El Caballero del León

Chrétien de Troyes


Novela, Novela de Caballerías


Arturo, el noble rey de Bretaña, cuyas proezas son para nosotros ejemplos de valor y cortesía, al llegar la fiesta que llamamos Pentecostés, la celebró con todo el fasto propio de la realeza, reuniendo a su corte en Caraduel, en el país de Gales.

Después del banquete, los caballeros formaron grupos junto con las damas, damiselas o doncellas, según ellas les iban llamando para sentarse a su lado. Unos contaban historias, otras hablaban de Amor, de las angustias y tormentos que causa, y de los deleitosos bienes, de que a menudo gozaron los discípulos de su escuela, cuya regla era a la sazón dulce y buena. Hoy, en cambio, Amor ha perdido muchos de sus fieles, le han abandonado casi todos y con ello se ha envilecido, porque, como los que amaban a la antigua usanza conseguían fama de corteses, valientes, generosos y honorables, en nuestros días, Amor se ha vuelto fingimiento. Los que no sienten nada pretenden estar enamorados, pero es mentira, y al fingir que aman, sin ningún fundamento, convierten al amor en ficticio engaño.

Pero hablemos ahora de los que fueron y dejemos a los que están en vida, porque, a mi parecer, un hombre cortés, aun muerto, vale mucho más que un villano vivo. Por ello me complace contar unos hechos muy dignos de escucharse, que tratan de aquel rey tan ejemplar, que se sigue hablando de él, aquí y más allá de estos reinos. Estoy de acuerdo con los Bretones: su fama permanecerá siempre, y gracias a ella, se seguirá recordando a los nobles caballeros a los que eligió y que se esforzaron con gran honra.

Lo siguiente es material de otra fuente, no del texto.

(* ===== verification/P2PSched.v ===== *)
(** * The scheduler side of the P2P connector

    [mooncake_connector.py]: the metadata passed to the workers
    ([PullReqMeta], [MooncakeConnectorMetadata] and what the session helper
    gets of it) and [MooncakeConnectorScheduler]. The request objects belong
    to the engine and are shared with the connector, which keeps references
    to them and changes them: they live in a heap. What vLLM provides
    ([cdiv] and [select_transfer_block_ids]) is a parameter. *)

From S2P Require Import Prelude Messages.

(** ** Requests *)

(** [kv_transfer_params] of a request, a dict; the flags stand for the
    truthiness of [params.get(...)]. *)
Record params := mkKVParams {
  do_remote_prefill : bool;
  do_remote_decode : bool;
  transfer_id : option string;
  remote_engine_id : option string;
  remote_bootstrap_addr : option string;
  p_side_truncated : bool
}.

Definition clear_remote_prefill (p : params) : params :=
  mkKVParams false (do_remote_decode p) (transfer_id p) (remote_engine_id p) (remote_bootstrap_addr p)
    (p_side_truncated p).

Definition set_truncated (p : params) : params :=
  mkKVParams (do_remote_prefill p) (do_remote_decode p) (transfer_id p) (remote_engine_id p)
    (remote_bootstrap_addr p) true.

(** What the connector uses of vLLM's [Request]; [status_length_capped] is
    [request.status == RequestStatus.FINISHED_LENGTH_CAPPED]. *)
Record Request := mkRequest {
  request_id : string;
  status_length_capped : bool;
  prompt_token_ids : option (list Z);
  prompt_embeds : option (list Z);
  all_token_ids : list Z;
  num_prompt_tokens : Z;
  max_tokens : Z;
  num_computed_tokens : Z;
  num_in_flight_tokens : Z;
  kv_transfer_params : option params
}.

Definition set_kv_transfer_params (f : params → params) (q : Request) : Request :=
  mkRequest (request_id q) (status_length_capped q) (prompt_token_ids q) (prompt_embeds q)
    (all_token_ids q) (num_prompt_tokens q) (max_tokens q) (num_computed_tokens q)
    (num_in_flight_tokens q) (f <$> kv_transfer_params q).

(** ** The metadata of a step *)

Record PullReqMeta := mkPullMeta {
  pm_d_req_id : string;
  pm_transfer_id : string;
  pm_local_block_ids : list (list Z);
  pm_remote_engine_id : string;
  pm_remote_bootstrap_addr : string;
  pm_num_tokens : option Z
}.

Record MooncakeConnectorMetadata := mkMeta {
  reqs_to_recv : list (string * list (string * PullReqMeta));
  reqs_to_send : list (string * (string * list (list Z)));
  meta_not_processed : gset string;
  meta_num_tokens : list (string * option Z)
}.

Definition empty_meta : MooncakeConnectorMetadata := mkMeta [] [] ∅ [].

Definition add_new_req (request_id : string) (local_block_ids : list (list Z)) (p : params)
    (load_remote_cache : bool) (num_tokens : option Z) (m : MooncakeConnectorMetadata) :
    result MooncakeConnectorMetadata :=
  let? tid := of_option KeyError (transfer_id p) in
  let tokens := dset (meta_num_tokens m) request_id num_tokens in
  if load_remote_cache then
    let? engine := of_option KeyError (remote_engine_id p) in
    let? addr := of_option KeyError (remote_bootstrap_addr p) in
    let pulls := default [] (dget (reqs_to_recv m) engine) in
    let pull := mkPullMeta request_id tid local_block_ids engine addr num_tokens in
    Ok (mkMeta (dset (reqs_to_recv m) engine (dset pulls request_id pull)) (reqs_to_send m)
          (meta_not_processed m) tokens)
  else Ok (mkMeta (reqs_to_recv m) (dset (reqs_to_send m) request_id (tid, local_block_ids))
             (meta_not_processed m) tokens).

Definition set_not_processed (x : gset string) (m : MooncakeConnectorMetadata) : MooncakeConnectorMetadata :=
  mkMeta (reqs_to_recv m) (reqs_to_send m) x (meta_num_tokens m).

(** The part for the session helper of a producer. *)
Definition add_announcement (m : MooncakeConnectorMetadata) (acc : ProducerMetadata)
    (e : string * (string * list (list Z))) : ProducerMetadata :=
  let '(p_req_id, (tid, block_ids)) := e in
  match block_ids with
  | [] => mkProducerMetadata (announced acc) (published acc ++ [mkPublish p_req_id tid]) (dropped acc)
  | _ => mkProducerMetadata
           (announced acc ++ [mkAnnounce p_req_id tid block_ids (default None (dget (meta_num_tokens m) p_req_id))])
           (published acc) (dropped acc)
  end.

Definition producer_session_metadata (m : MooncakeConnectorMetadata) : ProducerMetadata :=
  foldl (add_announcement m) (mkProducerMetadata [] [] (elements (meta_not_processed m))) (reqs_to_send m).

(** The part for the session helper of a consumer. *)
Definition consumer_request (p : PullReqMeta) : ConsumerRequest :=
  mkConsumerRequest (pm_d_req_id p) (pm_transfer_id p) (pm_local_block_ids p) (pm_num_tokens p)
    (pm_remote_engine_id p) (pm_remote_bootstrap_addr p).

Definition consumer_session_metadata (m : MooncakeConnectorMetadata) : list ConsumerRequest :=
  reqs_to_recv m ≫= λ e, (λ p : string * PullReqMeta, consumer_request p.2) <$> e.2.

(** ** The state of the scheduler *)

(** The dicts map a request id to the request object (an index into the heap)
    and its blocks. *)
Record sched := mkSched {
  heap : gmap nat Request;
  reqs_need_recv : list (string * (nat * list (list Z)));
  reqs_need_send : list (string * (nat * list (list Z)));
  reqs_send_num_tokens : list (string * Z);
  reqs_not_processed : gset string
}.

Definition set_heap (f : gmap nat Request → gmap nat Request) (s : sched) : sched :=
  mkSched (f (heap s)) (reqs_need_recv s) (reqs_need_send s) (reqs_send_num_tokens s) (reqs_not_processed s).
Definition set_need_recv (f : list (string * (nat * list (list Z))) → list (string * (nat * list (list Z)))) (s : sched) : sched :=
  mkSched (heap s) (f (reqs_need_recv s)) (reqs_need_send s) (reqs_send_num_tokens s) (reqs_not_processed s).
Definition set_need_send (f : list (string * (nat * list (list Z))) → list (string * (nat * list (list Z)))) (s : sched) : sched :=
  mkSched (heap s) (reqs_need_recv s) (f (reqs_need_send s)) (reqs_send_num_tokens s) (reqs_not_processed s).
Definition set_send_num_tokens (f : list (string * Z) → list (string * Z)) (s : sched) : sched :=
  mkSched (heap s) (reqs_need_recv s) (reqs_need_send s) (f (reqs_send_num_tokens s)) (reqs_not_processed s).
Definition set_reqs_not_processed (f : gset string → gset string) (s : sched) : sched :=
  mkSched (heap s) (reqs_need_recv s) (reqs_need_send s) (reqs_send_num_tokens s) (f (reqs_not_processed s)).

Definition init_sched : sched := mkSched ∅ [] [] [] ∅.

(** ** Configuration *)

Inductive group_kind :=
  | FullAttention
  | SlidingWindow (sliding_window block_size : Z)
  | OtherSpec.

Definition is_full (g : group_kind) : bool := match g with FullAttention => true | _ => false end.

Record sched_config := mkSchedConfig {
  is_kv_producer : bool;
  is_kv_consumer : bool;
  block_size : Z;
  disable_hybrid_kv_cache_manager : bool;
  has_mamba : bool;
  transfer_groups : list group_kind
}.

Section sched.
Context `{CD : !CeilDiv} (select_transfer_block_ids : list (list Z) → list (list Z)).
Context (c : sched_config).

Definition is_hma_required : bool :=
  negb (disable_hybrid_kv_cache_manager c) && existsb (λ g, negb (is_full g)) (transfer_groups c).

Definition sw_size (g : group_kind) : Z * Z :=
  match g with SlidingWindow w b => (w, b) | _ => (0, block_size c) end.

Definition blocks_per_sw : list Z :=
  (λ e : Z * Z, if e.1 =? 0 then 0 else cdiv e.1 e.2 + 1) <$> (sw_size <$> transfer_groups c).

(** [blocks[-n:]] for a positive [n] *)
Definition py_last (n : Z) (l : list Z) : list Z := drop (length l - Z.to_nat n) l.

Definition clip_group (i : nat) (l : list Z) : result (list Z) :=
  let? n := of_option IndexError (blocks_per_sw !! i) in
  Ok (if 0 <? n then py_last n l else l).

Definition get_sw_clipped_blocks (block_ids : list (list Z)) : result (list (list Z)) :=
  match block_ids with
  | [] => Ok []
  | _ =>
      let selected := if (length block_ids =? length (transfer_groups c))%nat then block_ids
                      else select_transfer_block_ids block_ids in
      if (length selected =? 0)%nat || negb is_hma_required then Ok selected
      else rmap (λ e : nat * list Z, clip_group e.1 e.2) (imap pair selected)
  end.

(** ** Token counts *)

Definition get_remote_prefill_token_count (n : Z) : Z := if has_mamba c && (1 <? n) then n - 1 else n.

(** [l.pop()] *)
Definition pop_last {A} (l : list A) : result (list A) :=
  match l with [] => Err IndexError | _ => Ok (take (length l - 1) l) end.

(** The request with the last token of its prompt removed, or unchanged when
    it has neither token ids nor embeddings. *)
Definition drop_prompt_token (q : Request) : result (option (option (list Z) * option (list Z))) :=
  match prompt_token_ids q, prompt_embeds q with
  | Some l, e => let? l := pop_last l in Ok (Some (Some l, e))
  | None, Some e => Ok (Some (None, Some (take (length e - 1) e)))
  | None, None => Ok None
  end.

Definition truncate_mamba_request_for_prefill (q : Request) : result Request :=
  match kv_transfer_params q with
  | None => Ok q
  | Some p =>
      if negb (p_side_truncated p) && (1 <? num_prompt_tokens q) then
        let? d := drop_prompt_token q in
        match d with
        | None => Ok q
        | Some (ids, embeds) =>
            let? all := pop_last (all_token_ids q) in
            Ok (mkRequest (request_id q) (status_length_capped q) ids embeds all (num_prompt_tokens q - 1) 1
                  (num_computed_tokens q) (num_in_flight_tokens q) (Some (set_truncated p)))
        end
      else Ok q
  end.

Definition on_new_request (q : Request) : result Request :=
  match kv_transfer_params q with
  | None => Ok q
  | Some p => if do_remote_decode p && has_mamba c then truncate_mamba_request_for_prefill q else Ok q
  end.

Definition get_num_new_matched_tokens (q : Request) (num_computed : Z) : result (Z * bool) :=
  match kv_transfer_params q with
  | None => Ok (0, false)
  | Some p =>
      if do_remote_prefill p then
        let? _ := assert_ (negb (is_kv_producer c)) in
        let count := get_remote_prefill_token_count (zlen (default [] (prompt_token_ids q))) - num_computed in
        Ok (if 0 <? count then (count, true) else (0, false))
      else Ok (0, false)
  end.

(** ** The handlers that change the state

    [r] refers to the request object [q]. *)

Definition is_some {A} (o : option A) : bool := match o with Some _ => true | None => false end.

Definition truthy_str (o : option string) : bool := match o with Some x => negb (bool_decide (x = ""%string)) | None => false end.

Definition update_state_after_alloc (r : nat) (q : Request) (unhashed : list (list Z)) (num_external_tokens : Z)
    (s : sched) : result sched :=
  match kv_transfer_params q with
  | None => Ok s
  | Some p =>
      if do_remote_prefill p then
        let? _ := assert_ (negb (is_kv_producer c)) in
        let? s :=
          if is_some (remote_engine_id p) && is_some (remote_bootstrap_addr p) && is_some (transfer_id p) then
            let? local := get_sw_clipped_blocks (if 0 <? num_external_tokens then unhashed else []) in
            Ok (set_need_recv (λ d, dset d (request_id q) (r, local)) s)
          else Ok s in
        Ok (set_heap (<[r := set_kv_transfer_params clear_remote_prefill q]>) s)
      else if do_remote_decode p then
        let? _ := assert_ (negb (is_kv_consumer c)) in
        if negb (truthy_str (transfer_id p)) then Ok s
        else Ok (set_need_send (λ d, dset d (request_id q) (r, [])) s)
      else Ok s
  end.

(** What the loops of [build_connector_meta] add for one entry: the request
    is looked up through its reference, as it is now. *)
Definition add_recv (s : sched) (m : MooncakeConnectorMetadata) (e : string * (nat * list (list Z))) :
    result MooncakeConnectorMetadata :=
  let '(req_id, (r, block_ids)) := e in
  let? q := of_option AttributeError (heap s !! r) in
  let? p := of_option AssertionError (kv_transfer_params q) in
  add_new_req req_id block_ids p true (Some (get_remote_prefill_token_count (num_prompt_tokens q))) m.

Definition add_send (h : gmap nat Request) (acc : MooncakeConnectorMetadata * list (string * Z))
    (e : string * (nat * list (list Z))) : result (MooncakeConnectorMetadata * list (string * Z)) :=
  let '(req_id, (r, block_ids)) := e in
  let? q := of_option AttributeError (h !! r) in
  let? p := of_option AssertionError (kv_transfer_params q) in
  let? m := add_new_req req_id block_ids p false (dget acc.2 req_id) acc.1 in
  Ok (m, ddel acc.2 req_id).

Definition build_connector_meta (s : sched) : result (sched * MooncakeConnectorMetadata) :=
  let? (s, m) :=
    if negb (is_kv_producer c) then
      let? m := rfold (add_recv s) empty_meta (reqs_need_recv s) in
      Ok (set_need_recv (λ _, []) s, m)
    else Ok (s, empty_meta) in
  if negb (is_kv_consumer c) then
    let? (m, tokens) := rfold (add_send (heap s)) (m, reqs_send_num_tokens s) (reqs_need_send s) in
    Ok (set_reqs_not_processed (λ _, ∅) (set_send_num_tokens (λ _, tokens) (set_need_send (λ _, []) s)),
        set_not_processed (reqs_not_processed s) m)
  else Ok (s, m).

Definition request_finished (r : nat) (q : Request) (block_ids : list (list Z)) (s : sched) : result (bool * sched) :=
  match kv_transfer_params q with
  | None => Ok (false, s)
  | Some p =>
      if negb (truthy_str (transfer_id p)) then Ok (false, s)
      else if do_remote_prefill p then
        let? _ := assert_ (negb (is_kv_producer c)) in
        Ok (false, set_heap (<[r := set_kv_transfer_params clear_remote_prefill q]>)
                     (set_need_recv (λ d, dset d (request_id q) (r, [])) s))
      else if negb (do_remote_decode p) then Ok (false, s)
      else
        let? _ := assert_ (negb (is_kv_consumer c)) in
        if negb (status_length_capped q) then
          Ok (false, set_reqs_not_processed (λ x, x ∪ {[default ""%string (transfer_id p)]}) s)
        else if existsb (λ g : list Z, (0 <? length g)%nat) block_ids then
          let? local := get_sw_clipped_blocks block_ids in
          let tokens := Z.min (num_computed_tokens q - num_in_flight_tokens q) (num_prompt_tokens q) in
          Ok (true, set_need_send (λ d, dset d (request_id q) (r, local))
                      (set_send_num_tokens (λ d, dset d (request_id q) tokens) s))
        else Ok (false, s)
  end.

End sched.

Pero aquel día se sorprendieron mucho al ver que el rey se levantaba muy pronto de la mesa, cosa que pesó a algunos y dio mucho que hablar, pues nunca antes había abandonado tan gran fiesta para retirarse a sus aposentos a dormir o descansar. Pero ocurrió aquel día que le retuvo la reina, y tanto se demoró a su lado, que luego, olvidándose de los demás, se abandonó al sueño.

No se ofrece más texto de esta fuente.